DATA RECORDS ::

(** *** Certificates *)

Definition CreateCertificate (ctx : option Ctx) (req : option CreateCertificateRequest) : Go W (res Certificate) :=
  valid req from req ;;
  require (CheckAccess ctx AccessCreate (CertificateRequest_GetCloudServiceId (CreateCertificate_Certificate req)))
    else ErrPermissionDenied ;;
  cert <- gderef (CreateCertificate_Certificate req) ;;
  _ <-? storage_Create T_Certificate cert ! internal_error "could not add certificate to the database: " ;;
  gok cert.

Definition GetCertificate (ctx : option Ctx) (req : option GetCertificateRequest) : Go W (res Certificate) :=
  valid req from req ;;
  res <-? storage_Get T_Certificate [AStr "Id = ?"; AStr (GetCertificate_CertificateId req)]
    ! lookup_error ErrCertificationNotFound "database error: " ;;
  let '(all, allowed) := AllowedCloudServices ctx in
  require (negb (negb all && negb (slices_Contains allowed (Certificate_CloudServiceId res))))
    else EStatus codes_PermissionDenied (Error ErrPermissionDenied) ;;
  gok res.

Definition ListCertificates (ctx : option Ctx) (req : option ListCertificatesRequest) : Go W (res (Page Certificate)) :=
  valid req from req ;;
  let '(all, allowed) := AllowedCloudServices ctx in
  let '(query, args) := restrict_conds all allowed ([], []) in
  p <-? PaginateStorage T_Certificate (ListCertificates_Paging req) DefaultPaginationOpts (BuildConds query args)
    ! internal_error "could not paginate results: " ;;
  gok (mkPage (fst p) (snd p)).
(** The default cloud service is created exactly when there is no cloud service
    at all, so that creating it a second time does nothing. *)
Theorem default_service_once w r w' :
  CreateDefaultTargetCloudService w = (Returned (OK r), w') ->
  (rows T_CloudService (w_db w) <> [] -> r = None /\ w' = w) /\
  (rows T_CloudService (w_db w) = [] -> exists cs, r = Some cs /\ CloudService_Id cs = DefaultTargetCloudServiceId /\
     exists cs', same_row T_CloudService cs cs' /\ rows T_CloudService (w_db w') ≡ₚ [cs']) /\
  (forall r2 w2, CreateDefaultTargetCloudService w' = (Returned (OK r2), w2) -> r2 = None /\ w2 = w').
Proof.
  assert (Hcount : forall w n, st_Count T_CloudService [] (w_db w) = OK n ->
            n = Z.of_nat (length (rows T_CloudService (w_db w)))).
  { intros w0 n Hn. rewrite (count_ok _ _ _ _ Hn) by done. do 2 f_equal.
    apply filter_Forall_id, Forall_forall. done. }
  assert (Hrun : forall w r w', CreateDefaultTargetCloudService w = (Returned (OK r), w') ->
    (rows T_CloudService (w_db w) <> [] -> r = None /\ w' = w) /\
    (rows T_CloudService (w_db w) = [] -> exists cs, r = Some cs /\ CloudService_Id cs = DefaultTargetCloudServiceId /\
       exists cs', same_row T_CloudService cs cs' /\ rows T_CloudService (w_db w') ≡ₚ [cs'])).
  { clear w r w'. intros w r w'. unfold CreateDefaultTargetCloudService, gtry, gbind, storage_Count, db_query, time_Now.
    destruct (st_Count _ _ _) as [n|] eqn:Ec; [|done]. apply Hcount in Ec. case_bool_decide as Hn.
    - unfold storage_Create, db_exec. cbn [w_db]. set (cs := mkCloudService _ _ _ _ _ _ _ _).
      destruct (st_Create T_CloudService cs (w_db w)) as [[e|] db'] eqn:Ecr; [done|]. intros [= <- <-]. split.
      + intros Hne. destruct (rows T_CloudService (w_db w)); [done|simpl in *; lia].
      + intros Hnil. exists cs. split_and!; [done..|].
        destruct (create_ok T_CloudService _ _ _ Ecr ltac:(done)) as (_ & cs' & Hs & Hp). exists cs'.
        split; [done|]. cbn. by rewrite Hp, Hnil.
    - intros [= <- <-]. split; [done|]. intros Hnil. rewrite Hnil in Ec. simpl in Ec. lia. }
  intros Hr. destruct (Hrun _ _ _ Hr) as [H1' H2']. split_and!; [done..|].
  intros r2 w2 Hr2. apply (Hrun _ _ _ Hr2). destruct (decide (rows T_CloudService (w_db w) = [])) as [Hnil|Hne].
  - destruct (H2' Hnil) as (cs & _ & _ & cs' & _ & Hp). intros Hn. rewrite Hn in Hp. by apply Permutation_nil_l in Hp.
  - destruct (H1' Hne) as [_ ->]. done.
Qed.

* * *

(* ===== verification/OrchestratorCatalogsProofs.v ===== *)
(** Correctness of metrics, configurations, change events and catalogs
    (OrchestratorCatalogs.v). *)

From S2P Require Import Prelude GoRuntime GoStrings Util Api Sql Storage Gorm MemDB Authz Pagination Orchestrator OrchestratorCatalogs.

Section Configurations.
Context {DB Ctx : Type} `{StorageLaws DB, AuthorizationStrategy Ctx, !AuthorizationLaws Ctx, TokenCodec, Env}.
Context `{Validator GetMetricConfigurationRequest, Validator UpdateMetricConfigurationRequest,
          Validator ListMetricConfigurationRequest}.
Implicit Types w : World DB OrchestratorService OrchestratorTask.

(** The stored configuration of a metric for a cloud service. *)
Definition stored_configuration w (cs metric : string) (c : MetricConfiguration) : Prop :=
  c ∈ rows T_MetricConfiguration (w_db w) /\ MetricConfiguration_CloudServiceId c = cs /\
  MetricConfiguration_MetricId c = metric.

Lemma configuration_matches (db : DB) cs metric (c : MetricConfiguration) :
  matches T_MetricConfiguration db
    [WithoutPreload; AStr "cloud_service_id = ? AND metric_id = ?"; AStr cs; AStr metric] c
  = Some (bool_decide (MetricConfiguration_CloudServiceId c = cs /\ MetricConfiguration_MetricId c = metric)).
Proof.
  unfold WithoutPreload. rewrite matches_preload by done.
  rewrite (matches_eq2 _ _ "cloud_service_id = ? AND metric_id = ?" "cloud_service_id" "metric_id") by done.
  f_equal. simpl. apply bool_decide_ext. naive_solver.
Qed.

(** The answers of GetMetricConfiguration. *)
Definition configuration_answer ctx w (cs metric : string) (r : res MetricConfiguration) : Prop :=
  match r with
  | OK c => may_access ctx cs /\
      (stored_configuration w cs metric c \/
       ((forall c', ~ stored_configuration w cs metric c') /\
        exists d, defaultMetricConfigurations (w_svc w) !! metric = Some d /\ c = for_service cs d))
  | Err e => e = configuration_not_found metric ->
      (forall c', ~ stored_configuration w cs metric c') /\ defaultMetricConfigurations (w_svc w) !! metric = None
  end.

EXERCISE OBJECTIVE :: The answer should consist of every line from the listing above that includes the word "Hnil".

SOLUTION TO THIS PROBLEM ::
      + intros Hnil. exists cs. split_and!; [done..|].
        split; [done|]. cbn. by rewrite Hp, Hnil.
    - intros [= <- <-]. split; [done|]. intros Hnil. rewrite Hnil in Ec. simpl in Ec. lia. }
  intros r2 w2 Hr2. apply (Hrun _ _ _ Hr2). destruct (decide (rows T_CloudService (w_db w) = [])) as [Hnil|Hne].
  - destruct (H2' Hnil) as (cs & _ & _ & cs' & _ & Hp). intros Hn. rewrite Hn in Hp. by apply Permutation_nil_l in Hp.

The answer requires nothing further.